[Saved data entries]
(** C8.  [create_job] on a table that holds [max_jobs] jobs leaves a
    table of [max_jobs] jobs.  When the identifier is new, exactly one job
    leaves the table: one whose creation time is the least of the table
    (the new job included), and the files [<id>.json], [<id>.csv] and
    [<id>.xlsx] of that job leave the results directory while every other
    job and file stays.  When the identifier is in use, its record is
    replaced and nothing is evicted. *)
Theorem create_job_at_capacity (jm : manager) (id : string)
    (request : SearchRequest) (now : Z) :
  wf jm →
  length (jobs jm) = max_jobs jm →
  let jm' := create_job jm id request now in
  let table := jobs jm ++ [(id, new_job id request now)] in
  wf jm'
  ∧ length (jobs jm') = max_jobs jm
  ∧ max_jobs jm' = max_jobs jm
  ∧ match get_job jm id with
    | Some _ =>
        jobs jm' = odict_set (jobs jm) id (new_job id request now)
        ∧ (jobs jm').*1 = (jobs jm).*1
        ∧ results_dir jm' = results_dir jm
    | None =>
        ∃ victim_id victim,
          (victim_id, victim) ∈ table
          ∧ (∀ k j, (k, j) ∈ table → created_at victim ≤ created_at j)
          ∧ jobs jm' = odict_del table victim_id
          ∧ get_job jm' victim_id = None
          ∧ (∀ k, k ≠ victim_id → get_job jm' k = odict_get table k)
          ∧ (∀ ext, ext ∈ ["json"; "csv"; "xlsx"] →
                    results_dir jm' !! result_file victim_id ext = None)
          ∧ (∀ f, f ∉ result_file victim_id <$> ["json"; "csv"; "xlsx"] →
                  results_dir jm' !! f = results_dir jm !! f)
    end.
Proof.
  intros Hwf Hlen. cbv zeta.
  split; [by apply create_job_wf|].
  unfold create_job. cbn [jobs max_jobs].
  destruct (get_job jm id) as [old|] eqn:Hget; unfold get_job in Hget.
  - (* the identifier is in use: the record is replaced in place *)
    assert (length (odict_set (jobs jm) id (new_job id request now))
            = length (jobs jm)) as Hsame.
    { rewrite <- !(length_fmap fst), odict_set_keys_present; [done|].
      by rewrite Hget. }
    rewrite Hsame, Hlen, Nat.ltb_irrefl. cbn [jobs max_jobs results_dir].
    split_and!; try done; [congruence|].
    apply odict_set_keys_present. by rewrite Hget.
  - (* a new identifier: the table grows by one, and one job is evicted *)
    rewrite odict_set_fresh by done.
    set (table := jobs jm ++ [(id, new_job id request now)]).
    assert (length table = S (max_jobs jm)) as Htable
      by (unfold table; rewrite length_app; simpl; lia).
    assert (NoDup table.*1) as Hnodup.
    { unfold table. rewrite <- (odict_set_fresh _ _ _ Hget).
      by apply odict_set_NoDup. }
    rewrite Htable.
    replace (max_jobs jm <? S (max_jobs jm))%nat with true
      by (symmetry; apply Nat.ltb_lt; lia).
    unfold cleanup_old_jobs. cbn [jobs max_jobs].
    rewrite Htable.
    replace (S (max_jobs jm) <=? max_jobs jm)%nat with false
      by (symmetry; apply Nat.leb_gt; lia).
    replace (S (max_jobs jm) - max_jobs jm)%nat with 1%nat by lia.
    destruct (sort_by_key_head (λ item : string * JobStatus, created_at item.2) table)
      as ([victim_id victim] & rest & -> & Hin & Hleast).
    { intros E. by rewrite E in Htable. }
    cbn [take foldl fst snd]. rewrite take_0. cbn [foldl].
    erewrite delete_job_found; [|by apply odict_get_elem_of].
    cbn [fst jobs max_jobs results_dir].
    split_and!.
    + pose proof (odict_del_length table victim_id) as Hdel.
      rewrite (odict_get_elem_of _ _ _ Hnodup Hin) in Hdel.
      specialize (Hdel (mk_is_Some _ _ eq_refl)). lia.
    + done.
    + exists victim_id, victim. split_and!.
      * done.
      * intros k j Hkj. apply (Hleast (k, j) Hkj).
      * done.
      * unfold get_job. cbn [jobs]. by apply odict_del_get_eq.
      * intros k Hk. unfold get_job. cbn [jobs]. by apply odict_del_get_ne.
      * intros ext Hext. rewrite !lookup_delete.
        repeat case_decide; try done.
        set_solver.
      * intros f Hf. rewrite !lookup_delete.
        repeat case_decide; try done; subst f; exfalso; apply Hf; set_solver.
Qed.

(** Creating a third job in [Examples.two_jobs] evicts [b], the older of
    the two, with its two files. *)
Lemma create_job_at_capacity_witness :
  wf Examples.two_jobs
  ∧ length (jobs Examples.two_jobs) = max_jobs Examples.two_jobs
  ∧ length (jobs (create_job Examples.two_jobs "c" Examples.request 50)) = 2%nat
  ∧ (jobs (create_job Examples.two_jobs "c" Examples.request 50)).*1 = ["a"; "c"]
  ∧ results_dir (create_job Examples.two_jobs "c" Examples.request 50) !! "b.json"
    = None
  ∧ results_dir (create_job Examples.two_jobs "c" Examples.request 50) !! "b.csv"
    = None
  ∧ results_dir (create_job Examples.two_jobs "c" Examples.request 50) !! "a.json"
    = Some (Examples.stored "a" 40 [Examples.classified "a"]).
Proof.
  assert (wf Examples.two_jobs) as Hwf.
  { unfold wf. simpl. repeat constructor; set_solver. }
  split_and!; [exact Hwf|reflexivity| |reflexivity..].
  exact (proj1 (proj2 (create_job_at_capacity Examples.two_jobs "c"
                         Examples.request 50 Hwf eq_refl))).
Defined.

Work request — Please reproduce each entry above exactly as it reads.

Reply —
(** C8.  [create_job] on a table that holds [max_jobs] jobs leaves a
    table of [max_jobs] jobs.  When the identifier is new, exactly one job
    leaves the table: one whose creation time is the least of the table
    (the new job included), and the files [<id>.json], [<id>.csv] and
    [<id>.xlsx] of that job leave the results directory while every other
    job and file stays.  When the identifier is in use, its record is
    replaced and nothing is evicted. *)
Theorem create_job_at_capacity (jm : manager) (id : string)
    (request : SearchRequest) (now : Z) :
  wf jm →
  length (jobs jm) = max_jobs jm →
  let jm' := create_job jm id request now in
  let table := jobs jm ++ [(id, new_job id request now)] in
  wf jm'
  ∧ length (jobs jm') = max_jobs jm
  ∧ max_jobs jm' = max_jobs jm
  ∧ match get_job jm id with
    | Some _ =>
        jobs jm' = odict_set (jobs jm) id (new_job id request now)
        ∧ (jobs jm').*1 = (jobs jm).*1
        ∧ results_dir jm' = results_dir jm
    | None =>
        ∃ victim_id victim,
          (victim_id, victim) ∈ table
          ∧ (∀ k j, (k, j) ∈ table → created_at victim ≤ created_at j)
          ∧ jobs jm' = odict_del table victim_id
          ∧ get_job jm' victim_id = None
          ∧ (∀ k, k ≠ victim_id → get_job jm' k = odict_get table k)
          ∧ (∀ ext, ext ∈ ["json"; "csv"; "xlsx"] →
                    results_dir jm' !! result_file victim_id ext = None)
          ∧ (∀ f, f ∉ result_file victim_id <$> ["json"; "csv"; "xlsx"] →
                  results_dir jm' !! f = results_dir jm !! f)
    end.
Proof.
  intros Hwf Hlen. cbv zeta.
  split; [by apply create_job_wf|].
  unfold create_job. cbn [jobs max_jobs].
  destruct (get_job jm id) as [old|] eqn:Hget; unfold get_job in Hget.
  - (* the identifier is in use: the record is replaced in place *)
    assert (length (odict_set (jobs jm) id (new_job id request now))
            = length (jobs jm)) as Hsame.
    { rewrite <- !(length_fmap fst), odict_set_keys_present; [done|].
      by rewrite Hget. }
    rewrite Hsame, Hlen, Nat.ltb_irrefl. cbn [jobs max_jobs results_dir].
    split_and!; try done; [congruence|].
    apply odict_set_keys_present. by rewrite Hget.
  - (* a new identifier: the table grows by one, and one job is evicted *)
    rewrite odict_set_fresh by done.
    set (table := jobs jm ++ [(id, new_job id request now)]).
    assert (length table = S (max_jobs jm)) as Htable
      by (unfold table; rewrite length_app; simpl; lia).
    assert (NoDup table.*1) as Hnodup.
    { unfold table. rewrite <- (odict_set_fresh _ _ _ Hget).
      by apply odict_set_NoDup. }
    rewrite Htable.
    replace (max_jobs jm <? S (max_jobs jm))%nat with true
      by (symmetry; apply Nat.ltb_lt; lia).
    unfold cleanup_old_jobs. cbn [jobs max_jobs].
    rewrite Htable.
    replace (S (max_jobs jm) <=? max_jobs jm)%nat with false
      by (symmetry; apply Nat.leb_gt; lia).
    replace (S (max_jobs jm) - max_jobs jm)%nat with 1%nat by lia.
    destruct (sort_by_key_head (λ item : string * JobStatus, created_at item.2) table)
      as ([victim_id victim] & rest & -> & Hin & Hleast).
    { intros E. by rewrite E in Htable. }
    cbn [take foldl fst snd]. rewrite take_0. cbn [foldl].
    erewrite delete_job_found; [|by apply odict_get_elem_of].
    cbn [fst jobs max_jobs results_dir].
    split_and!.
    + pose proof (odict_del_length table victim_id) as Hdel.
      rewrite (odict_get_elem_of _ _ _ Hnodup Hin) in Hdel.
      specialize (Hdel (mk_is_Some _ _ eq_refl)). lia.
    + done.
    + exists victim_id, victim. split_and!.
      * done.
      * intros k j Hkj. apply (Hleast (k, j) Hkj).
      * done.
      * unfold get_job. cbn [jobs]. by apply odict_del_get_eq.
      * intros k Hk. unfold get_job. cbn [jobs]. by apply odict_del_get_ne.
      * intros ext Hext. rewrite !lookup_delete.
        repeat case_decide; try done.
        set_solver.
      * intros f Hf. rewrite !lookup_delete.
        repeat case_decide; try done; subst f; exfalso; apply Hf; set_solver.
Qed.

(** Creating a third job in [Examples.two_jobs] evicts [b], the older of
    the two, with its two files. *)
Lemma create_job_at_capacity_witness :
  wf Examples.two_jobs
  ∧ length (jobs Examples.two_jobs) = max_jobs Examples.two_jobs
  ∧ length (jobs (create_job Examples.two_jobs "c" Examples.request 50)) = 2%nat
  ∧ (jobs (create_job Examples.two_jobs "c" Examples.request 50)).*1 = ["a"; "c"]
  ∧ results_dir (create_job Examples.two_jobs "c" Examples.request 50) !! "b.json"
    = None
  ∧ results_dir (create_job Examples.two_jobs "c" Examples.request 50) !! "b.csv"
    = None
  ∧ results_dir (create_job Examples.two_jobs "c" Examples.request 50) !! "a.json"
    = Some (Examples.stored "a" 40 [Examples.classified "a"]).
Proof.
  assert (wf Examples.two_jobs) as Hwf.
  { unfold wf. simpl. repeat constructor; set_solver. }
  split_and!; [exact Hwf|reflexivity| |reflexivity..].
  exact (proj1 (proj2 (create_job_at_capacity Examples.two_jobs "c"
                         Examples.request 50 Hwf eq_refl))).
Defined.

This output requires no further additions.